摘要

Wind tunnel experiments have been conducted on a cylindrical vortex embedded in a low turbulence stationary horizontal stream, running through a two-dimensional narrow vertical woven fence located on the wind tunnel floor.
The vortex was continuously generated upwind of the fence by means of a vortex tube located well below the fence top level, with its axis aligned with the mean velocity of the external stream. The fence installed along the entire width of the tunnel had a porosity of 70%. Visualization experiments showed that approaching the fence the vortex moves away from the mean wind direction of the adjacent stream along a rising curved trajectory while the direction of the surrounding mean flow remained nearly horizontal. The results suggest that this deviation could be promoted by the vortex slanting velocity field relative to the fence, which "sees" a fence with much lower optical porosity than the fence perpendicular velocity of the nearby mean flow.

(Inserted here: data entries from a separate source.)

(** * Titan market-data engine: a shallow embedding and its verified properties

    The development follows the C++ sources of the repository:

    - [core/fixed_point.hpp]          -> module [FixedPoint]
    - [orderbook/price_level.hpp],
      [orderbook/order_book.cpp]      -> module [Book]
    - [engine/market_data_engine.cpp] -> module [Engine]
    - [binance/feed_handler.cpp]      -> module [Feed]
    - [trade/vwap_calculator.cpp],
      [trade/trade_flow.cpp]          -> modules [Vwap], [Flow]
    - [queue/spsc_queue.hpp]          -> module [Spsc]
    - [output/websocket_server.cpp]   -> module [WsServer]

    Conventions.  [std::uint64_t]/[std::size_t] values are integers of [Z] in
    [0, 2^64) and every addition is followed by its wrap-around; [std::int64_t]
    values are integers in [-2^63, 2^63) and arithmetic wraps in two's
    complement (what the compiled code does where the C++ standard leaves the
    overflow undefined).  [double] is the kernel's binary64 type [float].
    Exceptions are values of a sum type. *)

From Stdlib Require Import ZArith List Bool String Ascii Lia Floats.
From Stdlib Require QArith.
From Stdlib Require Import Sorted.
From stdpp Require Import base list gmap.
Import ListNotations.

The fence top shear layer flow, which dominates the downwind evolution of the mixing layer, appears to be highly sensitive to the presence of this type of vortex. The most energetic changes in the flow due to the presence of the vortex occurred in the mixing layer region. Windbreaks are usually designed in terms of mean velocity, turbulence intensity, geometric dimensions, and porosity. The results presented in this paper suggest that the sheltering ability of a porous fence depend also on the particular flow pattern of the oncoming turbulent structures embedded in the incident wind. The results show the importance for a particular wind sheltering application in knowing a priori at least some aspects of the flow pattern of the most representative turbulent structures of the local wind.